Anti-tip furniture

If you’re shopping for children’s furniture, look for anti-tip features.

Manufacturers have integrated (finally!) some of the stabilizing elements used in office filing cabinets to children’s furniture, especially taller dressers.

Kids won’t be able to pull out the drawers to make a ladder and climb to the top, but the drawer stops are a welcome improvement.

Echoes of fake news

The types of hoaxes, fake news and conspiracy theories spread last fall continue to dupe kids and trigger conversations in school hallways.

For the first time, some librarians and social studies teachers are feeling a sense of urgency about helping students learn to distinguish real from invented news.

It’s past time for media literacy to shift from a “filler if there’s time” to essential content.

The family meal?

Serving comfort food provides the background for numerous commercials airing now.

And honestly, winter weather makes this a perfect time for soup.

But to look at the ads, one might assume families across the country regularly sit down together for a meal. The real life statistic is that less than half of families do this everyday.
That’s not surprising, as our “snack culture” has reduced the time we spent sitting down at the kitchen table.

Perhaps parents will discover new ways to create quality time…

“Makers” meet the science fair

Students who have been influenced by the Makers Movement during the past several years will find creating science fair projects relatively easy.

Science fair season has been the traditional low point of the school year for non-creative parents and kids.

But students who have mixed art with science, technology, engineer, math assignments will find it easier to sew an LED light into fabric or create a new form of solar-powered toy.

Even four-year olds are starting to play with gadgets and gizmos in preschool. These kids who want “real” might sound a death knell for the plastic toys of previous generations.

The IoT is sneaking up

My family would tell you I’m a total tech klutz. But even I appreciate signals that the Internet of Things (IoT) is edging into everyday life.

It was painless to whiz through Customs and Immigration on a recent entry into the US. That was facial recognition technology at work.

This morning, I liked the digital coupons the grocery store automatically loaded onto my loyalty account.

Now, I’m waiting for the day when a finger press or face view substitutes for those pesky passwords I always forget. Even a tech klutz will appreciate that.

Conscious living

I’m hopeful that the trend toward “living in the moment” will reduce the plague of distracted parenting that results from cell phone attachment.

Even a brief scroll down the screen breaks eye contact. Researchers are studying how those disruptions influence not only the adult-child relationship, but also brain activity.

Taking a pro-active approach, is it time to reset some patterns of behavior that could benefit both us and our kids?

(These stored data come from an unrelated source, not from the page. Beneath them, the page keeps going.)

Lemma stage_admitted x e y :
  stage_effect x e = Ok y ->
  pr_plan (x_request x) !! x_next_instruction x = Some StageEffect /\ admitted (x_request x) e /\
  y = advance x (set_staged (as_u32 (length (x_staged_effects x ++ [e]))) (x_trace x)) (x_usage x)
        (x_verification_digest x) (x_buffered_visible x) (x_staged_effects x ++ [e]).
Proof.
  unfold stage_effect. intros Hs. repeat inv_ok1. repeat match goal with u : () |- _ => destruct u end.
  match goal with He : expect _ _ = Ok _ |- _ => apply expect_Ok in He end. breflect.
  split_and!; try done. unfold admitted. split_and!; try done.
  - intros Hc. rewrite <- H3 in Hc. rewrite (bool_decide_eq_true_2 _ Hc) in Heqb0. cbn in Heqb0. breflect.
    destruct (ge_approval_grant_digest _) as [g|]; [|done]. eauto.
  - intros Hc. rewrite <- H3 in Hc. rewrite (bool_decide_eq_true_2 _ Hc) in Heqb1. cbn in Heqb1. breflect.
    destruct (ge_irreversible_pre_action_evidence_digest _) as [g|]; [|done]. eauto.
Qed.

(** Every resource used is inside its bound. *)
Definition inside (u : ResourceUsage) (e : WorkerEnvelope) : Prop :=
  (ru_fuel u <= we_fuel e /\ ru_elapsed_ms u <= we_deadline_ms e /\ ru_io_bytes u <= we_io_bytes e /\
   ru_memory_bytes u <= we_memory_bytes e /\ ru_processes u <= we_processes e /\
   ru_risk_units u <= we_risk_units e /\ ru_worker_steps u <= we_worker_steps e)%N.

Lemma within_envelope_spec u e : within_envelope u e = true <-> inside u e.
Proof. unfold within_envelope, inside. rewrite !andb_true_iff, !N.leb_le. tauto. Qed.

(** * Every step keeps to the plan *)

(** What advancing past instruction [i] must account for. *)
Lemma advance_on_plan r x i t u v visible staged :
  on_plan r x -> pr_plan r !! x_next_instruction x = Some i ->
  events t = passed 8 -> execution_failure t = None ->
  within_envelope u (pr_envelope r) = true -> t_worker_steps t = ru_worker_steps u ->
  buffered_visible_bytes t = len visible -> (len visible <= we_output_bytes (pr_envelope r))%N ->
  (visible = x_buffered_visible x \/ is_visible i = true) ->
  (v = x_verification_digest x /\ is_verify i = false \/
   is_verify i = true /\ exists d, v = Some d /\ is_zero d = false) ->
  (staged = x_staged_effects x /\ is_stage i = false \/
   is_stage i = true /\ exists e, staged = x_staged_effects x ++ [e] /\ admitted r e) ->
  t_staged_effects t = as_u32 (length staged) ->
  on_plan r (advance x t u v visible staged).
Proof.
  intros [] Hi Ht Hf Hw Hs Hb Hl Hvis Hver Hst Hn.
  pose proof (lookup_lt_Some _ _ _ Hi) as Hlt.
  constructor; cbn [advance x_request x_permit_id x_trace x_next_instruction x_usage x_buffered_visible
    x_verification_digest x_staged_effects set_executed events executed_instructions t_worker_steps
    buffered_visible_bytes t_staged_effects execution_failure]; try done; rewrite ?(count_take_S _ _ _ _ Hi).
  - intros Hne. destruct Hvis as [-> | ->]; [|lia]. specialize (op_after0 Hne). lia.
  - destruct Hver as [[-> ->]|[-> (d & -> & _)]]; [by rewrite Nat.add_0_r|]. split; [done|lia].
  - intros d Hd. destruct Hver as [[-> _]|[_ (d' & -> & Hz)]]; [by apply op_nonzero0|by injection Hd as <-].
  - destruct Hst as [[-> ->]|[-> (e & -> & _)]]; [by rewrite Nat.add_0_r|]. rewrite length_app, op_count0. done.
  - destruct Hst as [[-> _]|[_ (e & -> & He)]]; [done|]. apply Forall_app. split; [done|by constructor].
Qed.

Lemma step_on_plan r x y : on_plan r x -> step x y -> on_plan r y.
Proof.
  intros Hx Hstep. pose proof (op_request _ _ Hx) as <-. destruct Hstep as [owner u Hs|Hs|e Hs|e Hs|b Hs].
  - apply dispatch_inv in Hs as (Hi & next & Hw & ->).
    eapply advance_on_plan; eauto; destruct Hx; cbn; eauto.
  - unfold deterministic_transform in Hs. repeat inv_ok1.
    match goal with He : expect _ _ = Ok ?u |- _ => destruct u; apply expect_Ok in He end.
    eapply advance_on_plan; eauto; destruct Hx; eauto.
  - unfold record_verification in Hs. repeat inv_ok1.
    match goal with He : expect _ _ = Ok ?u |- _ => destruct u; apply expect_Ok in He end.
    eapply advance_on_plan; eauto; destruct Hx; cbn; eauto.
  - apply stage_admitted in Hs as (Hi & Ha & ->).
    eapply advance_on_plan; eauto; destruct Hx; cbn; eauto.
  - unfold buffer_visible in Hs. repeat inv_ok1.
    match goal with He : expect _ _ = Ok ?u |- _ => destruct u; apply expect_Ok in He end.
    match goal with Ha : checked_add_u64 _ _ = Some _ |- _ => apply checked_add_u64_Some in Ha as -> end.
    breflect.
    eapply advance_on_plan; eauto; destruct Hx; cbn; eauto.
    + unfold len. rewrite length_app. lia.
    + unfold len in *. rewrite length_app. lia.
Qed.

Lemma runs_on_plan r now x : runs (permit_of r) now x -> on_plan r x.
Proof.
  intros (x0 & Hs & Hr). apply start_on_plan in Hs. induction Hr as [|x0 x1 x2 Hstep _ IH]; [done|].
  by apply IH, (step_on_plan _ x0).
Qed.

Lemma as_u32_small n : (N.of_nat n < 2 ^ 32)%N -> as_u32 n = N.of_nat n.
Proof. apply N.mod_small. Qed.

(** Nothing leaves the buffer and nothing is staged before verification, and
    no byte is visible before the effect is staged. *)
Lemma plan_order r v w x :
  well_planned r v w -> on_plan r x ->
  (x_verification_digest x = None -> x_buffered_visible x = [] /\ x_staged_effects x = []) /\
  (x_buffered_visible x <> [] -> pr_effect_class r <> Effect.ReadOnly -> length (x_staged_effects x) = 1) /\
  length (x_staged_effects x) <= 1 /\ (pr_effect_class r = Effect.ReadOnly -> x_staged_effects x = []).
Proof.
  intros [] []. set (n := x_next_instruction x) in *. set (cnt p := count p (take n (pr_plan r))) in *.
  assert (pr_effect_class r = Effect.ReadOnly -> x_staged_effects x = []) as Hro.
  { intros Hc. apply nil_length_inv. pose proof (count_take_le is_stage (pr_plan r) n). specialize (wp_read_only0 Hc). lia. }
  split_and!; [|intros Hne Hc| |done].
  - intros Hv. apply op_verified0 in Hv.
    assert (n <= v) as Hn.
    { destruct (decide (v < n)) as [Hlt|]; [|lia].
      pose proof (count_take_pos is_verify _ _ _ _ wp_verify0 eq_refl Hlt). lia. }
    split.
    + destruct (x_buffered_visible x) as [|b l]; [done|]. specialize (op_after0 ltac:(done)).
      apply (count_once _ _ _ _ _ wp_visible0 eq_refl wp_visible_once0) in op_after0. lia.
    + destruct (decide (pr_effect_class r = Effect.ReadOnly)) as [Hc|Hc]; [by apply Hro|].
      destruct (wp_staged0 Hc) as (s & Hs & Hr & Hone). apply nil_length_inv. rewrite op_count0.
      destruct (decide (0 < cnt is_stage)) as [Hp|]; [|unfold cnt in *; lia].
      apply (count_once _ _ _ _ _ Hs eq_refl Hone) in Hp. lia.
  - specialize (op_after0 Hne). apply (count_once _ _ _ _ _ wp_visible0 eq_refl wp_visible_once0) in op_after0.
    destruct (wp_staged0 Hc) as (s & Hs & Hr & Hone). rewrite op_count0.
    assert (s < n) as Hlt by lia. pose proof (count_take_pos is_stage _ _ _ _ Hs eq_refl Hlt).
    pose proof (count_take_le is_stage (pr_plan r) n). lia.
  - destruct (decide (pr_effect_class r = Effect.ReadOnly)) as [Hc|Hc]; [rewrite (Hro Hc); cbn; lia|].
    destruct (wp_staged0 Hc) as (s & Hs & Hr & Hone). pose proof (count_take_le is_stage (pr_plan r) n). lia.
Qed.

Lemma permitted_planned r : permitted r -> exists v w, well_planned r v w.
Proof.
  intros [_ _ Hg]. apply g2_well_planned, Hg, list_elem_of_lookup. by exists 2.
Qed.

(** C2: However the broker is driven, a permitted execution stays inside its
    lease, its plan and its envelope.  A permit past its deadline starts
    nothing.  In every reachable state the usage is within the envelope and
    the buffered output within its byte bound; before verification nothing is
    buffered and nothing staged, and no byte is buffered before the effect is
    staged; at most one effect is staged, none by a read-only request, and it
    is the shielded action under its grants; and the trace states the
    instructions, worker steps, bytes and effects truthfully, untruncated. *)
Theorem execution_invariant r p now x :
  prepare contract r = Ok p -> runs p now x ->
  (now <= pr_expiry_deadline_ms r)%N /\ x_next_instruction x <= length (pr_plan r) /\
  inside (x_usage x) (pr_envelope r) /\
  (len (x_buffered_visible x) <= we_output_bytes (pr_envelope r))%N /\
  (x_verification_digest x = None -> x_buffered_visible x = [] /\ x_staged_effects x = []) /\
  (x_buffered_visible x <> [] -> pr_effect_class r <> Effect.ReadOnly -> length (x_staged_effects x) = 1) /\
  length (x_staged_effects x) <= 1 /\ (pr_effect_class r = Effect.ReadOnly -> x_staged_effects x = []) /\
  Forall (admitted r) (x_staged_effects x) /\
  executed_instructions (x_trace x) = N.of_nat (x_next_instruction x) /\
  t_worker_steps (x_trace x) = ru_worker_steps (x_usage x) /\
  buffered_visible_bytes (x_trace x) = len (x_buffered_visible x) /\
  t_staged_effects (x_trace x) = N.of_nat (length (x_staged_effects x)).
Proof.
  intros (Hp & ->)%prepare_Ok_inv Hrun. pose proof (runs_on_plan _ _ _ Hrun) as Hx.
  destruct (permitted_planned _ Hp) as (v & w & Hw).
  destruct (plan_order _ _ _ _ Hw Hx) as (Ha & Hb & Hc & Hd). pose proof (wp_length _ _ _ Hw) as Hlen.
  assert (now <= pr_expiry_deadline_ms r)%N.
  { destruct Hrun as (x0 & Hs & _). unfold start_at in Hs. repeat inv_ok1. breflect. done. }
  destruct Hx. unfold MAX_CONTROLLER_INSTRUCTIONS in Hlen. split_and!; try done.
  - by apply within_envelope_spec.
  - rewrite op_executed0. apply as_u32_small. lia.
  - rewrite op_trace0. apply as_u32_small. lia.
Qed.

(** * Closing *)

Inductive closes (x : BrokeredExecution) (c : TransactionClosure) (f : ReadyToFinalize)
  : option FailureCode -> Prop :=
| closes_done : close_transaction x c = Ok f -> closes x c f None
| closes_abort code : abort x code c = Ok f -> closes x c f (Some code).

Record closed (r : PrepareRequest) (x : BrokeredExecution) (c : TransactionClosure)
  (failure : option FailureCode) (f : ReadyToFinalize) : Prop := {
  cl_valid : validate_closure x c failure = Ok ();
  cl_permit : rf_permit_id f = ep_permit_id (permit_of r);
  cl_request : rf_request f = r;
  cl_events : events (rf_trace f) = passed 9;
  cl_failure : execution_failure (rf_trace f) = failure;
  cl_usage : rf_usage f = x_usage x;
  cl_verification : rf_verification_digest f = x_verification_digest x;
  cl_visible : rf_buffered_visible f = x_buffered_visible x;
  cl_staged : rf_staged_effects f = x_staged_effects x;
  cl_closure : rf_closure f = c;
  cl_whole : failure = None ->
    pr_plan r !! x_next_instruction x = Some CloseTransaction /\
    S (x_next_instruction x) = length (pr_plan r) /\ x_verification_digest x <> None;
  cl_kind : failure <> None -> tc_kind c = ClosureFallback }.

Lemma closes_closed r x c f failure : on_plan r x -> closes x c f failure -> closed r x c failure f.
Proof.
  intros Hx Hc. pose proof (op_request _ _ Hx) as Hr. pose proof (op_permit _ _ Hx) as Hp.
  pose proof (op_events _ _ Hx) as He. pose proof (op_failure _ _ Hx) as Hf. destruct Hc as [Hc|code Hc].
  - unfold close_transaction, into_ready in Hc. repeat inv_ok1.
    match goal with Ha : expect _ _ = Ok ?u, Hb : validate_closure _ _ _ = Ok ?w |- _ =>
      destruct u, w; apply expect_Ok in Ha end. breflect.
    constructor; cbn [rf_permit_id rf_request rf_trace rf_usage rf_verification_digest rf_buffered_visible
      rf_staged_effects rf_closure advance x_permit_id x_request x_trace x_usage x_verification_digest
      x_buffered_visible x_staged_effects] in *; try done.
    by apply (pass_passed 8).
  - unfold abort, into_ready in Hc. repeat inv_ok1.
    match goal with Hb : validate_closure _ _ _ = Ok ?w |- _ => destruct w end. breflect.
    constructor; cbn [rf_permit_id rf_request rf_trace rf_usage rf_verification_digest rf_buffered_visible
      rf_staged_effects rf_closure x_permit_id x_request x_trace x_usage x_verification_digest
      x_buffered_visible x_staged_effects] in *; try done.
    by apply (pass_passed 8).
Qed.

Definition final_kind (f : ReadyToFinalize) : ReceiptKind :=
  match tc_kind (rf_closure f) with ClosureCommit => KCommit | ClosureFallback => KFallback end.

Attracting without distracting

Although there’s excitement about edging ever closer to the IoT (Internet of Things) one mom said she couldn’t imagine adding more “bings and beeps” to her house of already-noisy boys!

This mom will be happy to learn that “calm design” is already a major component in the IoT. Much of the technology will communicate with light, movement and color instead of distracting noise.

That has to be music to a mom’s ears.